Emil was about to tell the guard that Lalli was a scout in hope of clearing up the situation when strange noises coming from the entrance's roof prompted the female guard to yell:  
-Breach! All guards to sector three!  
Emil noticed Lalli wasn't coming back into the passenger compartment, so he went to get him, grabbing his shoulders as soon as he was close enough:  
-What are you still doing here? We need to leave!  
Lalli looked slightly irritated:  
-I'll be fine! I can help them! _You_ need to leave. Now.  
As Emil was about to drag Lalli back into the passenger's compartment by force if he had to, when one of the guards positioned himself in such a way that there was now only a small space between the man's back and the wall. The sudden lack of space forced Emil's hold on Lalli's shoulders to turn into a hug.

Something came through the ceiling, the guards started shooting at it.

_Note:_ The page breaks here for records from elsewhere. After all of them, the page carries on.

(** [String(username)] is the identity on a string.  [B.add(N)...] is
    evaluated from the left; none of the calls after the test on B can
    throw, N being at least 2. *)
Definition deriveSession
    (clientSecretEphemeral serverPublicEphemeral salt username
     verifierHash : str) : result Session :=
  let a := fromHex clientSecretEphemeral in
  let B := fromHex serverPublicEphemeral in
  let s := fromHex salt in
  let I := username in
  let x := fromHex verifierHash in
  if equals (mod_ B N) ZERO then
    Throw (Error (lit "Server sent an invalid public ephemeral"))
  else
    A <- modPow g (ofTypeSRP a) (ofTypeSRP N) ;;
    u <- H [VTypeSRP A; VTypeSRP B] ;;
    gx <- modPow g (ofTypeSRP x) (ofTypeSRP N) ;;
    S <- modPow (mod_ (subtract (add B N) (mod_ (multiply k gx) N)) N)
                (ofTypeSRP (add a (multiply u x))) (ofTypeSRP N) ;;
    K <- H [VTypeSRP S] ;;
    hN <- H [VTypeSRP N] ;;
    hg <- H [VTypeSRP g] ;;
    hI <- H [VString I] ;;
    M <- H [VTypeSRP (xor hN hg); VTypeSRP hI; VTypeSRP s; VTypeSRP A;
            VTypeSRP B; VTypeSRP K] ;;
    Ok (mkSession (toHex K) (toHex M)).


Record Ephemeral := mkEphemeral { secret : str; public : str }.

(** [randomHex] is the generator behind [TypeSRP.randomInteger]. *)
Definition generateSalt (randomHex : nat -> str) : str :=
  toHex (randomInteger randomHex (Z.to_nat hashOutputBytes)).

Definition generateEphemeral (randomHex : nat -> str) : result Ephemeral :=
  let a := randomInteger randomHex (Z.to_nat hashOutputBytes) in
  A <- modPow g (ofTypeSRP a) (ofTypeSRP N) ;;
  Ok (mkEphemeral (toHex a) (toHex A)).

(** [byte.toString(16).padStart(2, '0')]: a Number writes the digits jsbn
    writes. *)
Definition byteToHex (byte : Z) : str :=
  padStart (BigInteger.toString16 byte) 2 "0"%char.

Section OPRF.

Variables FinalizeData EvaluationRequest Evaluation : Type.
Variable blind : list Z -> result (FinalizeData * EvaluationRequest).
Variable serialize : EvaluationRequest -> list Z.
Variable deserialize : list Z -> result Evaluation.
Variable finalize : FinalizeData -> Evaluation -> result (list Z).

Definition blindEvalOPRFInput (v_ : OPRFClient.input) :
    result (FinalizeData * list Z) :=
  OPRFClient.performBlindEvaluation _ _ blind serialize v_.

Definition finalizeOPRF (responseData : list Z) (blindData : FinalizeData) :
    result str :=
  deserializedEvaluation <- OPRFClient.deserializeEvaluation _ deserialize responseData ;;
  output <- OPRFClient.finalizeEvaluation _ _ finalize blindData deserializedEvaluation ;;
  let hexOutput := concat (map byteToHex output) in
  Ok hexOutput.

End OPRF.

End SRPClient.

(* ================================================================= *)
(** ** deriveVerifierHash as tutorial/example.cjs calls it *)

(** The tutorial passes the private verifier, a Uint8Array, next to the hex
    strings of the OPRF outputs.  [args.join('')] turns each argument into a
    string: a string is itself, a Uint8Array is its elements in decimal,
    joined by commas. *)
Module Dynamic.

Inductive arg :=
| JString (s : str)
| JUint8Array (bytes : list Z).

(** The [n] low decimal digits of [v], the most significant first. *)
Fixpoint decimalFrom (n : nat) (v : Z) : list Z :=
  match n with
  | O => []
  | S m => (v / 10 ^ Z.of_nat m) mod 10 :: decimalFrom m v
  end.

(** [Number.prototype.toString()] on an integer below 10^16 in magnitude
    (every safe integer is). *)
Definition numberToString (n : Z) : str :=
  let r := match BigInteger.skipZeros (decimalFrom 16 (Z.abs n)) with
           | [] => lit "0"
           | ds => map int2char ds
           end in
  if n <? 0 then lit "-" ++ r else r.

(** [Array.prototype.join(',')] on strings. *)
Fixpoint joinComma (l : list str) : str :=
  match l with
  | [] => []
  | [x] => x
  | x :: rest => x ++ ","%char :: joinComma rest
  end.

(** [String(arg)]. *)
Definition toString (a : arg) : str :=
  match a with
  | JString s => s
  | JUint8Array bytes => joinComma (map numberToString bytes)
  end.

Definition deriveVerifierHash (args : list arg) : result str :=
  let concatenatedInput := concat (map toString args) in
  let inputInteger := TypeSRP.fromHex concatenatedInput in
  x <- Params.H [Sha256.VTypeSRP inputInteger] ;;
  Ok (TypeSRP.toHex x).

End Dynamic.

Emil knew it was a giant's arm. Unfortunately, he quickly noticed that the thing's break-in had prompted someone to close the door to the passenger's compartment. He realized that trying to open it so they could go back in would put everyone behind it in danger. Siv, along with who knew how many other people in there, wasn't immune. There was only one thing they could do. Avoid attracting the thing's attention. Fortunately, Lalli seemed to have figured out this part before Emil had. In reality, he ended up having to move both of them a few times to avoid a fleshy tentacle going straight for them. They eventually entered the tunnel, which caused the arm to fall from the ceiling as if it had actually been glued there all along, and had just fallen due to its own weight. Lalli suddenly started struggling, but Emil wouldn't let him go. The guards were still looking for viable heads. He otherwise let himself relax, but realized that it had been too early to do so when a viable head approached him. Emil panicked and reflexively punched it.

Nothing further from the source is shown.